Collected data:
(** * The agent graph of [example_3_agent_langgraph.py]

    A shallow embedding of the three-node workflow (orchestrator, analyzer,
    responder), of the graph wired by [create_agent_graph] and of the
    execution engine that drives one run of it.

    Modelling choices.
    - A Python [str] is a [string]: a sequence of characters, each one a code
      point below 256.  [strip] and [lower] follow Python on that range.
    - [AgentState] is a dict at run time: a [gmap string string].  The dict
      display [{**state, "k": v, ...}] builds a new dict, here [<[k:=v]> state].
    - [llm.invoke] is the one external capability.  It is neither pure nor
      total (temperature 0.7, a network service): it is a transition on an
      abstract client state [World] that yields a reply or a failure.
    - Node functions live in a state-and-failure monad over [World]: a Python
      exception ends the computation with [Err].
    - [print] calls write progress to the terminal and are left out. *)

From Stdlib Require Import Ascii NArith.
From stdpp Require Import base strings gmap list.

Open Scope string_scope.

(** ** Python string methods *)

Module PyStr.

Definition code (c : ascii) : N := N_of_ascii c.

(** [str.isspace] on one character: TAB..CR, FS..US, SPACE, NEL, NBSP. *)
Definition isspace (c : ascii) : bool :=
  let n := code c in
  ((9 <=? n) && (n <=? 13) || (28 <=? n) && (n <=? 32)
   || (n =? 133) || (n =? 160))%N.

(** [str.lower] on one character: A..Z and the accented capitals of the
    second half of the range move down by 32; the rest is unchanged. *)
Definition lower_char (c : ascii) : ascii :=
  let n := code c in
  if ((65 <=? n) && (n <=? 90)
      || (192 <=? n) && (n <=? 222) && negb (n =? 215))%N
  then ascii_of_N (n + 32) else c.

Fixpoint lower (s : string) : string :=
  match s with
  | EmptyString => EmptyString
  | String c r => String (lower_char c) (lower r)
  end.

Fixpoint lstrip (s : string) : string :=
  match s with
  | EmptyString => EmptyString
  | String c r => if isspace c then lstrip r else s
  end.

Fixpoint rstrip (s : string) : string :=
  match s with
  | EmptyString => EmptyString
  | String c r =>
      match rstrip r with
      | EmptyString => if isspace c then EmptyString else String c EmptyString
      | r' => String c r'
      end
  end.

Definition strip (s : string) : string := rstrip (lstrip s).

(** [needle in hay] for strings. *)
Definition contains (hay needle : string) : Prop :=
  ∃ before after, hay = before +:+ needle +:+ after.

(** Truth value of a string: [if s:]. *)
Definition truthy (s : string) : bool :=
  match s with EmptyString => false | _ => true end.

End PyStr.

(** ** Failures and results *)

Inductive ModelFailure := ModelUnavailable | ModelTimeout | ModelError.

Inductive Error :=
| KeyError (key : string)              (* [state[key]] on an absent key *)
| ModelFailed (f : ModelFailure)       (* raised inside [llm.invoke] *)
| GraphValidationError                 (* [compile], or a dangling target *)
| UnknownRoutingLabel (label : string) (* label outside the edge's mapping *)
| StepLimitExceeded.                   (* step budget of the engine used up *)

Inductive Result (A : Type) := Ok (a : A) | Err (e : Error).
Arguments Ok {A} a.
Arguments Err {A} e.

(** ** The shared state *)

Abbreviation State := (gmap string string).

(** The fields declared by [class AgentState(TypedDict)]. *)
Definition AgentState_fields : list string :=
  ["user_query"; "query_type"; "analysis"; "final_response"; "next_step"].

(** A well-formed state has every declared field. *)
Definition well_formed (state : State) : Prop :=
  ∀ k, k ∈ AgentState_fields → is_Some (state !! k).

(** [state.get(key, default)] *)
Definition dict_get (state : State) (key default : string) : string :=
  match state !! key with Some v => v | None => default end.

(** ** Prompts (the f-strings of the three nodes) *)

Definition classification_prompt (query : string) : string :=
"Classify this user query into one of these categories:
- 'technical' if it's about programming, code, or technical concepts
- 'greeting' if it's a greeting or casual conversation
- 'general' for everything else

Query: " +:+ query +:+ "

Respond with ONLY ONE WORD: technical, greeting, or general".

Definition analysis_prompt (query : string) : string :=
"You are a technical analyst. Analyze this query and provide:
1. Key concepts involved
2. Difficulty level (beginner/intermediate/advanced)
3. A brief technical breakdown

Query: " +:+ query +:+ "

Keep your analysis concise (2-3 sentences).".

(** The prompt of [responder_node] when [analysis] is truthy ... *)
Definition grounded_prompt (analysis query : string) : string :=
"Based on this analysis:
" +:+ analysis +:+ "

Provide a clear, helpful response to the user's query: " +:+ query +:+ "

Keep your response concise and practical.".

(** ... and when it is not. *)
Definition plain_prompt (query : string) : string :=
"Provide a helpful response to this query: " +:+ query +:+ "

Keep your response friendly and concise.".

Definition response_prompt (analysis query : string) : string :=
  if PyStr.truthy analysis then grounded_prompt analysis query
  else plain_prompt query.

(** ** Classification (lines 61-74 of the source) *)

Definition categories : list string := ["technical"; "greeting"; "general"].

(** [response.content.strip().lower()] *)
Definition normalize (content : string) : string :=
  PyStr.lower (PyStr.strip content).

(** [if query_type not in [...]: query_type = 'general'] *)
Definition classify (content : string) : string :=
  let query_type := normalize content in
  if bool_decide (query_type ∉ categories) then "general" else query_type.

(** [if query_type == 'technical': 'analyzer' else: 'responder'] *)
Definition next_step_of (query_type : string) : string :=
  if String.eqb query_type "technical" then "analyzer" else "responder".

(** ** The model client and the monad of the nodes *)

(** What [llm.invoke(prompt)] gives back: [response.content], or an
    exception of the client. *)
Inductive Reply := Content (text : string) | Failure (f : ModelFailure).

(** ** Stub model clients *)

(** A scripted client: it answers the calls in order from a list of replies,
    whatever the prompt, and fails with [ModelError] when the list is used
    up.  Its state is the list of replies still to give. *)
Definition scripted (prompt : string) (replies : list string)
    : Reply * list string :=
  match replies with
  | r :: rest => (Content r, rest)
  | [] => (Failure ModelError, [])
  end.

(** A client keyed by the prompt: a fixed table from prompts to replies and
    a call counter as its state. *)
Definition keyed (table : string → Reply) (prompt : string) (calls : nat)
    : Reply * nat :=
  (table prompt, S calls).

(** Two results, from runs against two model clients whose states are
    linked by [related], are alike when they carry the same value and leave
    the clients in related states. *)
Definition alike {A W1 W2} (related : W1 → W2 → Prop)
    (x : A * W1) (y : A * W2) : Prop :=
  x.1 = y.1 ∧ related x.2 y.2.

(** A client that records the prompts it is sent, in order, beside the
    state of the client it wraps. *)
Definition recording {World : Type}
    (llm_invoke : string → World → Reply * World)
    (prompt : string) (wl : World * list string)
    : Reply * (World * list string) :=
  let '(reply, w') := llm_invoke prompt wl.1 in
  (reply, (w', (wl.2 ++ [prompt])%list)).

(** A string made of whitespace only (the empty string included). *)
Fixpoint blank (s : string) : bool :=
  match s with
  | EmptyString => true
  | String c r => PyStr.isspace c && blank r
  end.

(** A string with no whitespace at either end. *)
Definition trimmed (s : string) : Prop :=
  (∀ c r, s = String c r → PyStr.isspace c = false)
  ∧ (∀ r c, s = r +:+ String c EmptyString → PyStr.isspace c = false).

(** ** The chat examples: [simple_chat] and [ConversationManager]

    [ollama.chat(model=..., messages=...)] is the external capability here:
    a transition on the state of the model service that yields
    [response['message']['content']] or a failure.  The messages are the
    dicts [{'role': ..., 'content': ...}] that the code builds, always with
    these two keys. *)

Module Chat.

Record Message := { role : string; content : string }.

→ EXERCISE:
Search the entries for the word "normalize", then copy every line in which it is found.

→ PROBLEM SOLUTION:
Definition normalize (content : string) : string :=
  let query_type := normalize content in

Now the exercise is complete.